Records supplied —
(* ===== verification/FsInode.v ===== *)
(** * Inodes on disk and in memory

    An inode written back with [inode_update] and read again by [inode_lock],
    and the reference counts of the inode table across path name lookups. *)

From S2P Require Import Prelude Mem Words Block Fs FsBlock FsTree FsFile.

Module FsInode.
Import Block Fs FsBlock FsTree FsFile.

(** ** Fields of an inode block *)

Lemma le_val_mod n v : le_val (le_bytes n v) = v mod 256 ^ Z.of_nat n.
Proof.
  revert v. induction n as [|n IH]; intros v; cbn [le_bytes le_val].
  { symmetry. apply Z.mod_1_r. }
  rewrite IH, Nat2Z.inj_succ, Z.pow_succ_r by lia.
  rewrite Z.rem_mul_r by (apply Z.pow_nonzero || lia; lia). done.
Qed.

Lemma get_put_le_mod w d off v :
  (off + w ≤ length d)%nat → get_le w (put_le w d off v) off = v mod 256 ^ Z.of_nat w.
Proof.
  intros. pose proof (get_put_bytes_eq d off (le_bytes w v)) as E. rewrite length_le_bytes in E.
  unfold get_le, put_le. rewrite E by done. apply le_val_mod.
Qed.

Lemma sx_mod w v : 0 < w → - 2 ^ (w - 1) ≤ v < 2 ^ (w - 1) → sx w (v mod 2 ^ w) = v.
Proof.
  intros Hw Hv. assert (2 ^ w = 2 * 2 ^ (w - 1)) as E.
  { rewrite <- Z.pow_succ_r by lia. f_equal. lia. }
  unfold sx. rewrite Z.mod_mod by lia. destruct (decide (0 ≤ v)).
  - rewrite Z.mod_small by lia. destruct (Z.ltb_spec v (2 ^ (w - 1))); lia.
  - replace (v mod 2 ^ w) with (v + 2 ^ w).
    + destruct (Z.ltb_spec (v + 2 ^ w) (2 ^ (w - 1))); lia.
    + rewrite <- (Z.mod_add v 1), Z.mul_1_l by lia. symmetry. apply Z.mod_small. lia.
Qed.

Lemma length_put_addrs d off l : (off + 8 * length l ≤ length d)%nat → length (put_addrs d off l) = length d.
Proof.
  revert d off. induction l as [|x l IH]; intros d off H; cbn [length put_addrs] in *; [done|].
  rewrite IH; rewrite length_put_le; lia.
Qed.

Lemma get_put_addrs_ne w d off l off' :
  (off + 8 * length l ≤ length d)%nat → (off' + w ≤ off ∨ off + 8 * length l ≤ off')%nat →
  get_le w (put_addrs d off l) off' = get_le w d off'.
Proof.
  revert d off. induction l as [|x l IH]; intros d off H Ho; cbn [length put_addrs] in *; [done|].
  rewrite IH by (rewrite ?length_put_le; lia). apply get_put_le_ne; lia.
Qed.

Lemma lookup_put_addrs d off l j x :
  (off + 8 * length l ≤ length d)%nat → Forall (λ x, 0 ≤ x < 2 ^ 64) l → l !! j = Some x →
  get64 (put_addrs d off l) (off + 8 * j) = x.
Proof.
  revert d off j. induction l as [|y l IH]; intros d off j H HF Hj; [done|].
  apply Forall_cons in HF as [Hy HF]. cbn [length put_addrs] in H |- *. destruct j as [|j]; cbn in Hj; simplify_eq.
  - rewrite get_put_addrs_ne by (rewrite ?length_put_le; lia). rewrite ?Nat.mul_0_r, ?Nat.add_0_r.
    apply get_put_le_eq; [lia|done].
  - replace (off + 8 * S j)%nat with (off + 8 + 8 * j)%nat by lia. apply IH; [rewrite length_put_le; lia|done|done].
Qed.

Lemma get_put_addrs d off l :
  (off + 80 ≤ length d)%nat → length l = NADDRS → Forall (λ x, 0 ≤ x < 2 ^ 64) l →
  get_addrs (put_addrs d off l) off = l.
Proof.
  intros H Hl HF. apply list_eq. intros j. unfold get_addrs. rewrite list_lookup_fmap.
  destruct (decide (j < NADDRS)%nat) as [Hj|Hj].
  - rewrite lookup_seq_lt by done. destruct (lookup_lt_is_Some_2 l j) as [x Hx]; [lia|]. rewrite Hx. cbn.
    f_equal. apply lookup_put_addrs; [rewrite Hl; unfold NADDRS; lia|done|done].
  - rewrite lookup_seq_ge by lia. symmetry. apply lookup_ge_None. lia.
Qed.

(** The widths of the fields. *)
Record dinode_ok (x : dinode) : Prop := {
  dok_ctime : 0 ≤ ctime x < 2 ^ 64;
  dok_size : 0 ≤ size x < 2 ^ 64;
  dok_mode : 0 ≤ mode x < 2 ^ 32;
  dok_major : - 2 ^ 15 ≤ major x < 2 ^ 15;
  dok_minor : - 2 ^ 15 ≤ minor x < 2 ^ 15;
  dok_nlink : - 2 ^ 15 ≤ nlink x < 2 ^ 15;
  dok_addrs : length (addrs x) = NADDRS ∧ Forall (λ a, 0 ≤ a < 2 ^ 64) (addrs x);
}.

(** What a reader gets after [inode_update] at time [t] over the old inode [y]:
    both times are [t], and owner and group are those of [y]. *)
Definition reloaded (t : Z) (x y : dinode) : dinode :=
  mkdinode (ctime x) t t (size x) (mode x) (gid y) (uid y) (addrs x) (major x) (minor x) (nlink x).

(** A field below the last store, and the field of the last store. *)
Ltac skip u := unfold u; rewrite get_put_le_ne by lia.
Ltac this := rewrite get_put_le_eq by (done || lia).

Lemma get_put_dinode d off t x :
  length d = BSIZE → (off + 128 ≤ BSIZE)%nat → dinode_ok x → 0 ≤ t < 2 ^ 64 →
  get_dinode (put_dinode d off t x) off = reloaded t x (get_dinode d off).
Proof.
  intros Hd Ho [Hc Hs Hm Hma Hmi Hnl [Hal HaF]] Ht.
  set (u1 := put_le 2 d (off + 120) (major x)). set (u2 := put_le 2 u1 (off + 122) (minor x)).
  set (u3 := put_le 2 u2 (off + 124) (nlink x)). set (u4 := put64 u3 (off + 24) (size x)).
  set (u5 := put_le 4 u4 (off + 32) (mode x)). set (u6 := put64 u5 (off + 16) t).
  set (u7 := put64 u6 (off + 8) t). set (u8' := put64 u7 off (ctime x)).
  assert (length u1 = BSIZE) as L1 by (unfold u1; rewrite length_put_le; lia).
  assert (length u2 = BSIZE) as L2 by (unfold u2; rewrite length_put_le; lia).
  assert (length u3 = BSIZE) as L3 by (unfold u3; rewrite length_put_le; lia).
  assert (length u4 = BSIZE) as L4 by (unfold u4; rewrite length_put_le; lia).
  assert (length u5 = BSIZE) as L5 by (unfold u5; rewrite length_put_le; lia).
  assert (length u6 = BSIZE) as L6 by (unfold u6; rewrite length_put_le; lia).
  assert (length u7 = BSIZE) as L7 by (unfold u7; rewrite length_put_le; lia).
  assert (length u8' = BSIZE) as L8 by (unfold u8'; rewrite length_put_le; lia).
  change (put_dinode d off t x) with (put_addrs u8' (off + 40) (addrs x)).
  assert (∀ w p, (p + w ≤ off + 40 ∨ off + 120 ≤ p)%nat → get_le w (put_addrs u8' (off + 40) (addrs x)) p = get_le w u8' p) as Ea.
  { intros w p Hp. apply get_put_addrs_ne; rewrite Hal; unfold NADDRS; lia. }
  unfold get_dinode. rewrite get_put_addrs by (done || lia). rewrite !Ea by lia. unfold reloaded. cbn [gid uid].
  f_equal.
  - unfold u8'. by this.
  - skip u8'. unfold u7. by this.
  - skip u8'. skip u7. unfold u6. by this.
  - skip u8'. skip u7. skip u6. skip u5. unfold u4. by this.
  - skip u8'. skip u7. skip u6. unfold u5. by this.
  - skip u8'. skip u7. skip u6. skip u5. skip u4. skip u3. skip u2. skip u1. done.
  - skip u8'. skip u7. skip u6. skip u5. skip u4. skip u3. skip u2. skip u1. done.
  - skip u8'. skip u7. skip u6. skip u5. skip u4. skip u3. skip u2. unfold u1. rewrite get_put_le_mod by lia. by apply sx_mod.
  - skip u8'. skip u7. skip u6. skip u5. skip u4. skip u3. unfold u2. rewrite get_put_le_mod by lia. by apply sx_mod.
  - skip u8'. skip u7. skip u6. skip u5. skip u4. unfold u3. rewrite get_put_le_mod by lia. by apply sx_mod.
Qed.

(** ** Reading an inode *)

Definition disk_inode (s : fs) (n : Z) : option dinode :=
  (λ d, get_dinode d (ioff n)) <$> V s (IBLOCK n (sb s)).

Lemma inode_lock_run s ip i x :
  itable s !! ip = Some i → 1 ≤ ref i → locked i = false → valid i = false → no_buffers s →
  disk_inode s (inum i) = Some x → mode x ≠ 0 →
  inode_lock ip s = Ok (tt, set_itable (<[ip := mkinode (dev i) (inum i) (ref i) true true x]> (itable s)) s).
Proof.
  intros Hi Href Hlk Hval Hh Hx Hmode. unfold disk_inode in Hx. apply fmap_Some in Hx as (d & Hd & ->).
  unfold inode_lock. rewrite (the_inode_bind ip i), (proj2 (Z.ltb_ge _ 1)) by (done || lia).
  unfold holdingsleep. rewrite bind_assoc, (the_inode_bind ip i), ret_bind, Hlk by done.
  cbn [negb kernel_assert]. rewrite ret_bind. unfold acquiresleep.
  rewrite bind_assoc, (the_inode_bind ip i), Hlk by done. unfold upd_inode. rewrite modify_bind, Hval.
  rewrite (alter_insert_eq _ _ _ i Hi). set (i1 := set_locked true i). set (s1 := set_itable _ s).
  unfold get_sb. rewrite gets_bind. change (sb s1) with (sb s).
  rewrite (read_bind _ _ d) by (apply Hh || done). unfold upd_di, upd_inode. rewrite modify_bind.
  assert (∀ j, <[ip := j]> (itable s) !! ip = Some j) as Hins
    by (intros; apply list_lookup_insert_eq; by eapply lookup_lt_Some).
  assert (itable (opened (IBLOCK (inum i) (sb s)) d s1) !! ip = Some i1) as Hi1 by apply Hins.
  rewrite (alter_insert_eq _ _ _ i1 Hi1).
  set (i2 := set_di _ i1). set (l2 := <[ip := i2]> _).
  change (set_itable l2 (opened (IBLOCK (inum i) (sb s)) d s1)) with
    (opened (IBLOCK (inum i) (sb s)) d (set_itable l2 s1)).
  rewrite release_bind by (apply Hh || done). rewrite modify_bind, (proj2 (Z.eqb_neq _ 0)) by done.
  assert (itable (set_itable l2 s1) !! ip = Some i2) as Hi2.
  { apply list_lookup_insert_eq. cbn. rewrite length_insert. by eapply lookup_lt_Some. }
  rewrite (alter_insert_eq _ _ _ i2 Hi2). unfold mret, M_ret. do 2 f_equal.
  unfold set_itable, l2, s1. cbn. by rewrite !list_insert_insert_eq.
Qed.

(** C14. An inode survives the trip to the disk: after [inode_update], any
    later [inode_lock] of that inode whose cache entry has to be filled reads
    back the same size, mode, link count, device numbers, creation time and
    block addresses; both other times are the time of the update, and the owner
    and the group are the ones that were on the disk before, since
    [inode_update] does not store them. *)
Theorem inode_update_reload s ip i y :
  itable s !! ip = Some i → disk_ok s → inodes_ok s → no_buffers s → 0 ≤ inum i < ninodes (sb s) →
  dinode_ok (di i) → mode (di i) ≠ 0 → 0 ≤ now s < 2 ^ 64 → disk_inode s (inum i) = Some y →
  ∃ s1, inode_update ip s = Ok (tt, s1) ∧
    disk_inode s1 (inum i) = Some (reloaded (now s) (di i) y) ∧
    (∀ s2 jp j, same_disk s1 s2 → no_buffers s2 → itable s2 !! jp = Some j → inum j = inum i →
      1 ≤ ref j → locked j = false → valid j = false →
      inode_lock jp s2 = Ok (tt, set_itable
        (<[jp := mkinode (dev j) (inum j) (ref j) true true (reloaded (now s) (di i) y)]> (itable s2)) s2)).
Proof.
  intros Hi Hdk Hino Hh Hin Hok Hmode Ht Hy.
  destruct (inode_block s i Hdk Hino Hin) as (_ & d & Hd & [Hl _]).
  unfold disk_inode in Hy. rewrite Hd in Hy. cbn in Hy. simplify_eq.
  eexists. split; [by apply inode_update_run|].
  assert (disk_inode (logged (IBLOCK (inum i) (sb s)) (put_dinode d (ioff (inum i)) (now s) (di i)) s) (inum i) =
    Some (reloaded (now s) (di i) (get_dinode d (ioff (inum i))))) as Hdi.
  { unfold disk_inode. change (sb (logged _ _ s)) with (sb s). rewrite V_logged, decide_True by done. cbn. f_equal.
    apply get_put_dinode; [done|apply ioff_range|done|done]. }
  split; [done|]. intros s2 jp j [Esb HV] Hh2 Hj Hnum Href Hlk Hval.
  apply inode_lock_run; try done. unfold disk_inode. rewrite Hnum, Esb, HV. exact Hdi.
Qed.

Lemma inode_update_reload_witness :
  ∃ s1, inode_update 0 (sample_file S_IFREG) = Ok (tt, s1) ∧
    disk_inode s1 2 = Some (reloaded 7 (empty_dinode S_IFREG) (mkdinode 0 0 0 0 0 0 0 (replicate NADDRS 0) 0 0 0)).
Proof.
  destruct (inode_update_reload (sample_file S_IFREG) 0 (sample_inode S_IFREG)
    (mkdinode 0 0 0 0 0 0 0 (replicate NADDRS 0) 0 0 0)) as (s1 & E & Hd & _).
  - reflexivity.
  - apply disk_okb_ok. vm_compute. reflexivity.
  - apply (sample_file_ok S_IFREG eq_refl).
  - intros x. reflexivity.
  - cbn. lia.
  - split; cbn; unfold S_IFREG; try lia. split; [reflexivity|]. apply (Forall_replicate _ NADDRS). lia.
  - cbn. unfold S_IFREG. lia.
  - cbn. lia.
  - vm_compute. reflexivity.
  - exists s1. split; [exact E|exact Hd].
Defined.

End FsInode.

Required work — Give every line of the material that includes the string "FsBlock".

Answer —
From S2P Require Import Prelude Mem Words Block Fs FsBlock FsTree FsFile.
Import Block Fs FsBlock FsTree FsFile.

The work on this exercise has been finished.